Crecencio le devolvió la atención, y por medio de otra carta manuscrita, contestó y agradeció efusivamente haberse tomado la molestia de escribirle. Le dio palabras de aliento en su situación personal y brevemente le comentó de su miserable existencia, intentando que no sonara tan horrible como en verdad era. Los intercambios epistolares continuaron por varios meses, como se hizo por cientos de años: esas dos personas esperaban cada una la respuesta de la otra, que podía tardar entre un par de días y un mes, dependiendo de la benevolencia del cartero. Sus vidas eran la una para la otra, y ambas podrían haber sido acopladas encajando perfectamente. Se enamoraron, las palabras de cada una alegraban la vida del otro, estas dos personas a la distancia supieron reconfortar y dar sentido a la vida del otro.
Pasaron un par de años, hasta que finalmente un diciembre de 2006 Crescencio le envió siempre por correo un crucigrama personalizado, en el que todas las palabras eran elogios, piropos y adjetivos benevolentes. Violeta lo resolvió junto con su madre, al momento que le comunicaba sobre su enamoramiento epistolar. La carta, al final, recitaba una simple pero concisa invitación. “La amo. Vivamos juntos.”
La respuesta de Violeta fue por medio de una escueta y concisa carta, que sólo rezaba lo siguiente.
Acepto. Me ha hecho usted una mujer feliz por primera vez en la vida, pero debo advertirle que no puedo abandonar a mi madre. Se encuentra muy enferma de una mal terminal y debo cuidar de ella hasta sus últimos días. Cuento con espacio de sobra en mi casa, si gusta podemos aquí, en la hermosa ciudad de Navarro, afianzar nuestro nido de amor.
Completamente suya.
Violeta
Crecencio renunció al diario, cuyo espacio fue reemplazado por la nueva sección “Efemérides” donde un estudiante de periodismo en pasantía ad honorem buscaba en Internet y copiaba “Cosas que ocurrieron en un día como hoy”, puso a la venta su casa en Floresta, que supo ser de su familia, y se mudó para Navarro.

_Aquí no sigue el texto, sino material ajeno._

(** The promise of the devices to the controller: in handler mode, early enough
    for the clock not to overflow, every handler returns. *)
Class Handlers {C S} `{EqDecision C} (CallBack : C -> Sim C S -> result (Sim C S)) : Prop :=
  handlers_law : forall c s, wf_sim s -> level (intr s) = IntOff -> inHandler (intr s) = true ->
    0 <= totalTicks (ticks s) < 2 ^ 30 ->
    exists s', CallBack c s = Ret s' /\ handler_run s s'.

(** The handlers of these interrupts called in turn, each after its interrupt was
    taken off the front of the list. *)
Inductive fired {C S} (CallBack : C -> Sim C S -> result (Sim C S))
    : list (PendingInterrupt C) -> Sim C S -> Sim C S -> Prop :=
  | fired_nil s : fired CallBack [] s s
  | fired_cons x xs s p s1 s2 : pending (intr s) = x :: p ->
      CallBack (callOnInterrupt x) (set_pending s p) = Ret s1 ->
      fired CallBack xs s1 s2 -> fired CallBack (x :: xs) s s2.

Section firing.
Context {C S : Type} `{EqDecision C} (CallBack : C -> Sim C S -> result (Sim C S)) `{!Handlers CallBack}.
Implicit Types (s : Sim C S).

Lemma fire_spec n : forall s, wf_sim s -> level (intr s) = IntOff -> inHandler (intr s) = true ->
  0 <= totalTicks (ticks s) < 2 ^ 30 ->
  let due := due_at (totalTicks (ticks s)) (pending (intr s)) in
  due <> [] -> (length due <= n)%nat ->
  exists s', fire CallBack n s = Ret s' /\ fired CallBack due s s' /\ wf_sim s' /\ same_mode s s' /\
    Forall (fun x => totalTicks (ticks s) < when x) (pending (intr s')).
Proof.
  induction n as [|n IH]; intros s Hwf Hl Hh Ht due Hne Hn.
  { destruct due; [done|simpl in Hn; lia]. }
  pose proof (ws_sorted _ Hwf) as Hs. unfold due in *. clear due.
  destruct (pending (intr s)) as [|x p] eqn:Ep; [done|].
  destruct (Z.lt_ge_cases (totalTicks (ticks s)) (when x)) as [Hx|Hx].
  { by destruct (due_head _ _ _ Hs Hx) as [? _]. }
  rewrite due_cons in Hne, Hn |- * by lia.
  simpl fire. rewrite Ep. simpl Seq.RemoveFront. rewrite rbind_Ret.
  assert (Hwf1 : wf_sim (set_pending s p)).
  { destruct Hwf as [_ Ha]. rewrite Ep in Ha. apply Forall_cons in Ha as [_ Ha].
    apply StronglySorted_inv in Hs as [Hs _]. by split. }
  destruct (handlers_law (callOnInterrupt x) (set_pending s p)) as (s1 & Hcb & Hrun); try done.
  rewrite Hcb, rbind_Ret.
  destruct (handler_run_spec _ _ Hrun Hwf1) as (Hwf2 & (Hl2 & Hh2 & Hst2 & Ht2) & Hdue); [apply Ht|].
  simpl in Hl2, Hh2, Hst2, Ht2, Hdue. rewrite Ht2.
  destruct (pending (intr s1)) as [|y q] eqn:Ep1.
  { exists s1. split; [done|]. rewrite <- Hdue. split; [by eapply fired_cons; [done|done|constructor]|].
    split; [done|]. split; [by repeat split|]. rewrite Ep1. constructor. }
  destruct (Z.leb_spec (when y) (totalTicks (ticks s))) as [Hy|Hy].
  - destruct (IH s1) as (s' & HF & Hfd & Hwf' & (? & ? & ? & ?) & Hall); try congruence.
    + rewrite Ht2, Ep1. by rewrite due_cons by lia.
    + rewrite Ht2, Ep1, Hdue. simpl in Hn. lia.
    + rewrite Ht2, Ep1, Hdue in Hfd. rewrite Ht2 in Hall. exists s'. split; [done|].
      split; [by eapply fired_cons|]. split; [done|]. split; [|done]. repeat split; congruence.
  - pose proof (ws_sorted _ Hwf2) as Hs2. rewrite Ep1 in Hs2.
    destruct (due_head _ _ _ Hs2 Hy) as [Hnil Hall]. rewrite Hnil in Hdue.
    exists s1. split; [done|]. rewrite <- Hdue.
    split; [by eapply fired_cons; [done|done|constructor]|]. split; [done|].
    split; [by repeat split|]. by rewrite Ep1.
Qed.
End firing.

(** ** Time slices *)

Section slices.
Context {C S : Type} `{EqDecision C}.
Context (CallBack : C -> Sim C S -> result (Sim C S)) (Yield : Sim C S -> result (Sim C S))
  (DelayedLoad : S -> result S).
Implicit Types (s : Sim C S).

(** [n] ticks. *)
Fixpoint tick_n (n : nat) s : result (Sim C S) :=
  match n with
  | O => Ret s
  | Datatypes.S n => let* s := OneTick CallBack Yield DelayedLoad s in tick_n n s
  end.

(** A user program running, with the timer as the only device. *)
Record running s (x : PendingInterrupt C) (t : Z) : Prop := {
  run_level : level (intr s) = IntOn;
  run_pending : pending (intr s) = [x];
  run_handler : inHandler (intr s) = false;
  run_yield : yieldOnReturn (intr s) = false;
  run_status : status (intr s) = UserMode;
  run_time : totalTicks (ticks s) = t;
  run_addr : addr x < brk s
}.

(** Before its time the timer does nothing. *)
Lemma OneTick_early s x t : running s x t -> 0 <= t -> t + 1 < when x < 2 ^ 31 ->
  exists s', OneTick CallBack Yield DelayedLoad s = Ret s' /\ running s' x (t + 1) /\ rest s' = rest s.
Proof.
  intros [Hl Hp Hh Hy Hst Ht Ha] H0 Hw. unfold OneTick. rewrite Hst. unfold CheckIfDue. simpl.
  rewrite Hp. rewrite Z.gtb_ltb, Ht, s32_id by (unfold is_s32; unfold UserTick; lia).
  rewrite (proj2 (Z.ltb_lt _ _)) by (unfold UserTick; lia). simpl. rewrite Hy.
  eexists. split; [done|]. split; [|done]. by split.
Qed.

Lemma tick_n_early n : forall s x t, running s x t -> 0 <= t -> t + Z.of_nat n < when x < 2 ^ 31 ->
  exists s', tick_n n s = Ret s' /\ running s' x (t + Z.of_nat n) /\ rest s' = rest s.
Proof.
  induction n as [|n IH]; intros s x t Hr H0 Hw; simpl.
  - exists s. by rewrite Z.add_0_r.
  - destruct (OneTick_early s x t Hr H0) as (s1 & -> & Hr1 & He1); [lia|]. rewrite rbind_Ret.
    destruct (IH s1 x (t + 1) Hr1) as (s' & -> & Hr' & He'); [lia|lia|]. exists s'.
    split; [done|]. split; [|congruence]. by replace (t + Z.of_nat (Datatypes.S n)) with (t + 1 + Z.of_nat n) by lia.
Qed.
End slices.

(** The delay of the next timer interrupt. *)
Definition timer_delay (t : Timer) (rand : Z) : Z :=
  if randomize t then 1 + u32 rand mod (TimerTicks * 2) else TimerTicks.

Lemma timer_delay_range t rand : 1 <= timer_delay t rand <= TimerTicks * 2.
Proof.
  unfold timer_delay, TimerTicks. pose proof (Z.mod_pos_bound (u32 rand) (100 * 2)). case_if; lia.
Qed.

Section timing.
Context {C S : Type} `{EqDecision C}.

Al llegar, Violeta lo estaba esperando en la parada del colectivo, él llevaba dos bolsos solamente, exclusivamente su ropa y su diccionario, no necesitaría de nada más. Mientras descendía los escalones del micro, Crecencio pudo ver por primera vez el rostro de la extraña joven, tenía el cutis por demás pálido, por lo  que sus enormes ojos negros resaltaban por demás. Sus labios eran carnosos y gruesos parecían flotar en ése nebuloso rostro. Era una mañana clara y fresca, hacía frío pero el sol se las arreglaba para calentar al menos los rostros de los enamorados. El trayecto hasta su casa fue por demás incómodo, y ninguno de los dos emitió palabra. Se miraban de reojo mientras caminaban, pero ninguno se atrevió a expresar sonido. Cuando pudo la miró de cuerpo entero, quizás era demasiado flaca, pero exceptuando una postura corporal incorrecta, no había nada que le quitara la belleza innata. Llegaron a la casa, era pintoresca, pequeña y vieja, pero cuidada, se notaba la mano de una mujer dedicada en ella. Dejaron el bolso junto a la puerta, cerraron, y se arremolinaron en una tormenta de pasión. Besos desenfrenados, dejaron sus ropas desparramadas en el trayecto hacia la habitación, y se amaron por horas, hasta que anocheció y el sueño se apoderó de ellos. Durmieron toda la noche, exhaustos por las tareas amatorias de la víspera.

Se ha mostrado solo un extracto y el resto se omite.